TASK DESCRIPTION: Every record should be written out exactly, please.

EXCERPTED RECORDS:
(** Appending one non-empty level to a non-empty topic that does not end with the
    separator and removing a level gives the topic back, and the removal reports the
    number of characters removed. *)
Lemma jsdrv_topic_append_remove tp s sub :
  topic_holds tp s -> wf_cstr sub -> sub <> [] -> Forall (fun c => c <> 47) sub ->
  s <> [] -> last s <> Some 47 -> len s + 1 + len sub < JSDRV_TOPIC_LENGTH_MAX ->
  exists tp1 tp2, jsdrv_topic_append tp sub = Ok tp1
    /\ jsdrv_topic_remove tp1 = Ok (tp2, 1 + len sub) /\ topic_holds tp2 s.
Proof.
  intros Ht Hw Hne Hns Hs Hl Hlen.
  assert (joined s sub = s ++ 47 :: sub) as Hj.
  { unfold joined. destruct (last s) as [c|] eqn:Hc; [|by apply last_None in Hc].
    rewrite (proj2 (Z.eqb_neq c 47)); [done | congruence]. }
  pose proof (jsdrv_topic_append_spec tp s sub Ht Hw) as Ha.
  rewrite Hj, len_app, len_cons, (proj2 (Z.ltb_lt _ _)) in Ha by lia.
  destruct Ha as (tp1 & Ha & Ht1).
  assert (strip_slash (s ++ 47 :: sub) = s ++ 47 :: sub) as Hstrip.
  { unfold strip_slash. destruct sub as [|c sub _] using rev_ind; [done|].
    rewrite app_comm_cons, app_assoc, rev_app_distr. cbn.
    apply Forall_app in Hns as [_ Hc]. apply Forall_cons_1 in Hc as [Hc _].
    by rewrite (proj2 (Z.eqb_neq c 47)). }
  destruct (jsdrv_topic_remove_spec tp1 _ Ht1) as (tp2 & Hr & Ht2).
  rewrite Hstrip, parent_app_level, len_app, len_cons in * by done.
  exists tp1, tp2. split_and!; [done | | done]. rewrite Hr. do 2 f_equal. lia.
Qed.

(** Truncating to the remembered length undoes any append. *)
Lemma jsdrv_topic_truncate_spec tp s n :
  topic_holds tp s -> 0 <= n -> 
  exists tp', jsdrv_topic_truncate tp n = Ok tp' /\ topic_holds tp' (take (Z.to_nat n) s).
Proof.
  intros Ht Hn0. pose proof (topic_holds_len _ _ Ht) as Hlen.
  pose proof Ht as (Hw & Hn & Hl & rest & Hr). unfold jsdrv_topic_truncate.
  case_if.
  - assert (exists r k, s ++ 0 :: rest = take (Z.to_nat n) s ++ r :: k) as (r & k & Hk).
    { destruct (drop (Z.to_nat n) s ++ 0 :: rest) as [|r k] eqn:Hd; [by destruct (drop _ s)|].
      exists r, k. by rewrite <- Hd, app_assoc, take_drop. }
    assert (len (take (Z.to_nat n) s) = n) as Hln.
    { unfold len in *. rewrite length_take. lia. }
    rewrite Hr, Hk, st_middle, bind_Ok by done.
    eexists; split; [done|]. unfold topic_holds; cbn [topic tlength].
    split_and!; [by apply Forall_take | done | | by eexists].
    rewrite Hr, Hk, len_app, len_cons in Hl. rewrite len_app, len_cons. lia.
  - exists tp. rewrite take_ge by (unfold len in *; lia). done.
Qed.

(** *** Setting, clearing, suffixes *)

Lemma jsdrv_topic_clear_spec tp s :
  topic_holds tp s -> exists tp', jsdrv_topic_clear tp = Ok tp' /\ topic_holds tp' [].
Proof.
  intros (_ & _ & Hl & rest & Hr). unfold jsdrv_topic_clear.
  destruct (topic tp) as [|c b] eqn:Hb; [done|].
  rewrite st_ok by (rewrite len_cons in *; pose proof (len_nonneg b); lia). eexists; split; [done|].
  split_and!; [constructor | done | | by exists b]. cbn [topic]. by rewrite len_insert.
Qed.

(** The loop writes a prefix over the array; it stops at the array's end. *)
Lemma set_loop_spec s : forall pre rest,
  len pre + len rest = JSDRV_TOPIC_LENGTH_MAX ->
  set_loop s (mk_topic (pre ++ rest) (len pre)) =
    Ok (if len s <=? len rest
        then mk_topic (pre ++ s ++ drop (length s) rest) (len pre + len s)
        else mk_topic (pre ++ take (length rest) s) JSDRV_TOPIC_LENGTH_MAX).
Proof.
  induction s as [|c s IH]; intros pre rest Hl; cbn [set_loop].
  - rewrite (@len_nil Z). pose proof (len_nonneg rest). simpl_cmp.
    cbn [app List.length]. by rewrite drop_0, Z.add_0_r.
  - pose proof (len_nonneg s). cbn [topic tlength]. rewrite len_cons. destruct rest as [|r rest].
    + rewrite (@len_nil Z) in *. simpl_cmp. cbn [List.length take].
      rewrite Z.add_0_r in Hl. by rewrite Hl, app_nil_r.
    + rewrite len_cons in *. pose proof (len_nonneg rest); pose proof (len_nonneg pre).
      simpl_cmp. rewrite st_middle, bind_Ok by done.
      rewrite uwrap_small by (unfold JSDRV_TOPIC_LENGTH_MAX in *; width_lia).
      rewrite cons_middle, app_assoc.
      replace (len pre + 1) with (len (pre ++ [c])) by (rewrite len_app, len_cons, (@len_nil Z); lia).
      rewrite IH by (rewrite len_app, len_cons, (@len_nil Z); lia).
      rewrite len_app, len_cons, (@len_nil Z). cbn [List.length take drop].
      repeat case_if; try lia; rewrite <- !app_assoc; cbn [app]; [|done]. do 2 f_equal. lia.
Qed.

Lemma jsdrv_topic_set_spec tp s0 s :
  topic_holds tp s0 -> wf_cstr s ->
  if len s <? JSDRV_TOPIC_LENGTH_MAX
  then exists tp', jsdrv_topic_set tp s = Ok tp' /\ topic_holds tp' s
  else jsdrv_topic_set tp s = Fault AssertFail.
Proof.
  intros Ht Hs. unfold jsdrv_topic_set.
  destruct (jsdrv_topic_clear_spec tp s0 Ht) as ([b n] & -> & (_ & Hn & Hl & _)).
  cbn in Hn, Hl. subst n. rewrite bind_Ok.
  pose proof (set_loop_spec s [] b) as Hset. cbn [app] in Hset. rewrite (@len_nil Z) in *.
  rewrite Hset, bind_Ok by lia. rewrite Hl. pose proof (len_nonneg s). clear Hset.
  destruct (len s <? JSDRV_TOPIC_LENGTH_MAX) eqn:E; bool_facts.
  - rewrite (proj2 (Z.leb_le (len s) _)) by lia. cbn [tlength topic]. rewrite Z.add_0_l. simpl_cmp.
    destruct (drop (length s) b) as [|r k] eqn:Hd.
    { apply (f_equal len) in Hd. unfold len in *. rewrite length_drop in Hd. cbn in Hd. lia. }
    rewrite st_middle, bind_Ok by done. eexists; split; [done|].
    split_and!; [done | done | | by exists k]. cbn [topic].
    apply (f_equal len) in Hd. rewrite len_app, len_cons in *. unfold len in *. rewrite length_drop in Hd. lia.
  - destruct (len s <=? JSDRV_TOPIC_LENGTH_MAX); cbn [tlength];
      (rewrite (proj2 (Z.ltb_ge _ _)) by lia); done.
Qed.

RESPONSE BELOW:
(** Appending one non-empty level to a non-empty topic that does not end with the
    separator and removing a level gives the topic back, and the removal reports the
    number of characters removed. *)
Lemma jsdrv_topic_append_remove tp s sub :
  topic_holds tp s -> wf_cstr sub -> sub <> [] -> Forall (fun c => c <> 47) sub ->
  s <> [] -> last s <> Some 47 -> len s + 1 + len sub < JSDRV_TOPIC_LENGTH_MAX ->
  exists tp1 tp2, jsdrv_topic_append tp sub = Ok tp1
    /\ jsdrv_topic_remove tp1 = Ok (tp2, 1 + len sub) /\ topic_holds tp2 s.
Proof.
  intros Ht Hw Hne Hns Hs Hl Hlen.
  assert (joined s sub = s ++ 47 :: sub) as Hj.
  { unfold joined. destruct (last s) as [c|] eqn:Hc; [|by apply last_None in Hc].
    rewrite (proj2 (Z.eqb_neq c 47)); [done | congruence]. }
  pose proof (jsdrv_topic_append_spec tp s sub Ht Hw) as Ha.
  rewrite Hj, len_app, len_cons, (proj2 (Z.ltb_lt _ _)) in Ha by lia.
  destruct Ha as (tp1 & Ha & Ht1).
  assert (strip_slash (s ++ 47 :: sub) = s ++ 47 :: sub) as Hstrip.
  { unfold strip_slash. destruct sub as [|c sub _] using rev_ind; [done|].
    rewrite app_comm_cons, app_assoc, rev_app_distr. cbn.
    apply Forall_app in Hns as [_ Hc]. apply Forall_cons_1 in Hc as [Hc _].
    by rewrite (proj2 (Z.eqb_neq c 47)). }
  destruct (jsdrv_topic_remove_spec tp1 _ Ht1) as (tp2 & Hr & Ht2).
  rewrite Hstrip, parent_app_level, len_app, len_cons in * by done.
  exists tp1, tp2. split_and!; [done | | done]. rewrite Hr. do 2 f_equal. lia.
Qed.

(** Truncating to the remembered length undoes any append. *)
Lemma jsdrv_topic_truncate_spec tp s n :
  topic_holds tp s -> 0 <= n -> 
  exists tp', jsdrv_topic_truncate tp n = Ok tp' /\ topic_holds tp' (take (Z.to_nat n) s).
Proof.
  intros Ht Hn0. pose proof (topic_holds_len _ _ Ht) as Hlen.
  pose proof Ht as (Hw & Hn & Hl & rest & Hr). unfold jsdrv_topic_truncate.
  case_if.
  - assert (exists r k, s ++ 0 :: rest = take (Z.to_nat n) s ++ r :: k) as (r & k & Hk).
    { destruct (drop (Z.to_nat n) s ++ 0 :: rest) as [|r k] eqn:Hd; [by destruct (drop _ s)|].
      exists r, k. by rewrite <- Hd, app_assoc, take_drop. }
    assert (len (take (Z.to_nat n) s) = n) as Hln.
    { unfold len in *. rewrite length_take. lia. }
    rewrite Hr, Hk, st_middle, bind_Ok by done.
    eexists; split; [done|]. unfold topic_holds; cbn [topic tlength].
    split_and!; [by apply Forall_take | done | | by eexists].
    rewrite Hr, Hk, len_app, len_cons in Hl. rewrite len_app, len_cons. lia.
  - exists tp. rewrite take_ge by (unfold len in *; lia). done.
Qed.

(** *** Setting, clearing, suffixes *)

Lemma jsdrv_topic_clear_spec tp s :
  topic_holds tp s -> exists tp', jsdrv_topic_clear tp = Ok tp' /\ topic_holds tp' [].
Proof.
  intros (_ & _ & Hl & rest & Hr). unfold jsdrv_topic_clear.
  destruct (topic tp) as [|c b] eqn:Hb; [done|].
  rewrite st_ok by (rewrite len_cons in *; pose proof (len_nonneg b); lia). eexists; split; [done|].
  split_and!; [constructor | done | | by exists b]. cbn [topic]. by rewrite len_insert.
Qed.

(** The loop writes a prefix over the array; it stops at the array's end. *)
Lemma set_loop_spec s : forall pre rest,
  len pre + len rest = JSDRV_TOPIC_LENGTH_MAX ->
  set_loop s (mk_topic (pre ++ rest) (len pre)) =
    Ok (if len s <=? len rest
        then mk_topic (pre ++ s ++ drop (length s) rest) (len pre + len s)
        else mk_topic (pre ++ take (length rest) s) JSDRV_TOPIC_LENGTH_MAX).
Proof.
  induction s as [|c s IH]; intros pre rest Hl; cbn [set_loop].
  - rewrite (@len_nil Z). pose proof (len_nonneg rest). simpl_cmp.
    cbn [app List.length]. by rewrite drop_0, Z.add_0_r.
  - pose proof (len_nonneg s). cbn [topic tlength]. rewrite len_cons. destruct rest as [|r rest].
    + rewrite (@len_nil Z) in *. simpl_cmp. cbn [List.length take].
      rewrite Z.add_0_r in Hl. by rewrite Hl, app_nil_r.
    + rewrite len_cons in *. pose proof (len_nonneg rest); pose proof (len_nonneg pre).
      simpl_cmp. rewrite st_middle, bind_Ok by done.
      rewrite uwrap_small by (unfold JSDRV_TOPIC_LENGTH_MAX in *; width_lia).
      rewrite cons_middle, app_assoc.
      replace (len pre + 1) with (len (pre ++ [c])) by (rewrite len_app, len_cons, (@len_nil Z); lia).
      rewrite IH by (rewrite len_app, len_cons, (@len_nil Z); lia).
      rewrite len_app, len_cons, (@len_nil Z). cbn [List.length take drop].
      repeat case_if; try lia; rewrite <- !app_assoc; cbn [app]; [|done]. do 2 f_equal. lia.
Qed.

Lemma jsdrv_topic_set_spec tp s0 s :
  topic_holds tp s0 -> wf_cstr s ->
  if len s <? JSDRV_TOPIC_LENGTH_MAX
  then exists tp', jsdrv_topic_set tp s = Ok tp' /\ topic_holds tp' s
  else jsdrv_topic_set tp s = Fault AssertFail.
Proof.
  intros Ht Hs. unfold jsdrv_topic_set.
  destruct (jsdrv_topic_clear_spec tp s0 Ht) as ([b n] & -> & (_ & Hn & Hl & _)).
  cbn in Hn, Hl. subst n. rewrite bind_Ok.
  pose proof (set_loop_spec s [] b) as Hset. cbn [app] in Hset. rewrite (@len_nil Z) in *.
  rewrite Hset, bind_Ok by lia. rewrite Hl. pose proof (len_nonneg s). clear Hset.
  destruct (len s <? JSDRV_TOPIC_LENGTH_MAX) eqn:E; bool_facts.
  - rewrite (proj2 (Z.leb_le (len s) _)) by lia. cbn [tlength topic]. rewrite Z.add_0_l. simpl_cmp.
    destruct (drop (length s) b) as [|r k] eqn:Hd.
    { apply (f_equal len) in Hd. unfold len in *. rewrite length_drop in Hd. cbn in Hd. lia. }
    rewrite st_middle, bind_Ok by done. eexists; split; [done|].
    split_and!; [done | done | | by exists k]. cbn [topic].
    apply (f_equal len) in Hd. rewrite len_app, len_cons in *. unfold len in *. rewrite length_drop in Hd. lia.
  - destruct (len s <=? JSDRV_TOPIC_LENGTH_MAX); cbn [tlength];
      (rewrite (proj2 (Z.ltb_ge _ _)) by lia); done.
Qed.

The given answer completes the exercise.